Today is “Constitution Day,” and we are treated to Kevin Gannon’s takedown of that op-ed piece from yesterday by Sean Wilentz in which he argued that the Constitution did not nationalize slavery and racism. It is an effective rebuttal.
So last night during the debates Americans were treated to some pretty bad history and understanding of the Constitution. First, two of the four candidates in the undercard debate showed that they did not understand Marybury v. Madison and the 14th amendment (the irony is that Lindsey Graham had to set them straight). Then, in the main event, Huckabee did the same thing (again) in the middle of a tirade about “basic civics.” Yes, it is indeed basic civics, and the irony is that a set of DVD’s that he regularly promotes as a tool for teaching history to children (he cofounded the organization that produces them) actually teaches the opposite of his argument. In other words, it gets it right.
The saddest part, however, is that Huckabee is FAR from alone in misunderstanding basic civics. Want some upsetting news on Constitution Day? Then check out this piece on recent college grads and their understanding of the Constitution.

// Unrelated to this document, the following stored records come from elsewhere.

Lemma protocol_none text : str_find (bs "://") text 0 = npos -> tail_from ":" text \/ tail_from "/" text ->
  protocol text = Some (true, 0).
Proof.
  intros F H. unfold protocol, starts_like.
  assert (forall p, map lower (take (S (length p)) text) <> "h"%byte :: p) as L
    by (intros p; destruct H as [[->|[t ->]]|[->|[t ->]]]; done).
  rewrite (bool_decide_false _ (L (bs "ttp://"))), (bool_decide_false _ (L (bs "ttps://"))), F.
  by rewrite Z.eqb_refl.
Qed.

Lemma protocol_foreign text : str_find (bs "://") text 0 <> npos ->
  tail_from ":" text \/ tail_from "/" text -> protocol text = None.
Proof.
  intros F H. unfold protocol, starts_like.
  assert (forall p, map lower (take (S (length p)) text) <> "h"%byte :: p) as L
    by (intros p; destruct H as [[->|[t ->]]|[->|[t ->]]]; done).
  rewrite (bool_decide_false _ (L (bs "ttp://"))), (bool_decide_false _ (L (bs "ttps://"))).
  by destruct (Z.eqb_spec (str_find (bs "://") text 0) npos).
Qed.

Lemma shown_port_tail u : tail_from ":" (shown_port u).
Proof. unfold shown_port. destruct (_ && _); [right; eauto|by left]. Qed.

(** The text of a url without a host. *)
Lemma shown_tail u : tail_from "/" (path_ u) -> (path_ u = [] -> parameter_ u = []) ->
  let p := shown_parts u in
  tail_from "/" (p_path p ++ p_query p) /\
  (tail_from ":" (p_port p ++ p_path p ++ p_query p) \/ tail_from "/" (p_port p ++ p_path p ++ p_query p)).
Proof.
  intros A B. cbn. assert (tail_from "/" (path_ u ++ if bool_decide (parameter_ u = []) then []
    else "?"%byte :: parameter_ u)) as R.
  { destruct A as [A|[p A]]; rewrite A; [|right; cbn; eauto]. left. by rewrite (B A), bool_decide_true. }
  split; [done|]. destruct (shown_port_tail u) as [->|[b ->]]; [by right|left; right; cbn; eauto].
Qed.

Lemma shown_parts_of u : well_formed u -> divisible u = true -> parts_of (shown_parts u) (url_ u).
Proof.
  intros W C. pose proof (url_shown (fields u)) as T. rewrite <- (wf_texts u W) in T.
  change (shown_parts (fields u)) with (shown_parts u) in T.
  destruct W as [_ S U P H _ A Q B _ _ E _]. rewrite !not_elem_of_app in S. destruct S as (S1 & S2 & S3).
  unfold divisible, canonical in C. split; try done.
  - rewrite T. cbn. destruct (decide (host_ u = [])) as [Eh|Eh].
    + rewrite Eh, bool_decide_true in * by done. apply andb_true_iff in C as [-> D]. rewrite T in D. cbn in *.
      rewrite Eh, bool_decide_true in * by done. apply Z.eqb_eq in D.
      by apply protocol_none; [|apply (shown_tail u)].
    + rewrite bool_decide_false by done. rewrite protocol_scheme. by destruct (http_ u).
  - cbn. destruct (bool_decide (host_ u = []) || _) eqn:D; [left|by right].
    apply orb_true_iff in D as [D|D].
    + apply bool_decide_eq_true in D. destruct (E D) as (-> & -> & _). rewrite D. split_and!; try done.
      by apply shown_port_free.
    + rewrite D in C. apply andb_true_iff in D as [D1 D2]. apply bool_decide_eq_true in D1, D2.
      split_and!; try done. apply not_elem_of_app. split; [|by apply shown_port_free].
      case_bool_decide as D; [rewrite D; apply not_elem_of_nil|]. by apply negb_true_iff, bool_decide_eq_false in C.
  - cbn. rewrite !not_elem_of_app. split_and!; [|done|by apply shown_port_free].
    destruct (bool_decide (host_ u = []) || _); [apply not_elem_of_nil|]. rewrite not_elem_of_app, not_elem_of_cons, not_elem_of_app.
    split_and!; try done. by apply not_elem_of_cons; split; [|apply not_elem_of_nil].
  - apply shown_port_tail.
  - by apply (shown_tail u).
  - cbn. destruct (bool_decide (parameter_ u = [])); [by left|right; eauto].
Qed.

Lemma shown_no_nul u : x00 ∉ user_ u ++ password_ u ++ host_ u ++ path_ u ++ parameter_ u ->
  let p := shown_parts u in x00 ∉ p_scheme p ++ p_cred p ++ p_host p ++ p_port p ++ p_path p ++ p_query p.
Proof.
  rewrite !not_elem_of_app. intros (Hu & Hp & Hh & Ha & Hq). cbn.
  assert (forall c, c <> x00 -> x00 ∉ [c]) as S by (intros c N; apply not_elem_of_cons; split; [done|apply not_elem_of_nil]).
  split_and!; [| |done|by apply shown_port_free|done|].
  - destruct (bool_decide _); [apply not_elem_of_nil|]. by destruct (http_ u); apply (bool_decide_unpack (x00 ∉ _)); vm_compute.
  - destruct (_ || _); [apply not_elem_of_nil|]. rewrite not_elem_of_app, not_elem_of_cons, not_elem_of_app.
    by split_and!; [| | |apply S].
  - destruct (bool_decide _); [apply not_elem_of_nil|]. by apply not_elem_of_cons.
Qed.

Today is also the anniversary of the Battle of Antietam, so the good folks at the Civil War Monitor have posted a photo essay on Matthew Brady’s famous “Dead of Antietam” exhibit that shocked many people into understanding the war’s truly horrific nature.
Those of us that are looking forward to PBS’s new Civil War TV series will enjoy this piece about one of the historical consultants for the show. It provides some more details about the production, and has my hopeful optimism about it growing even more.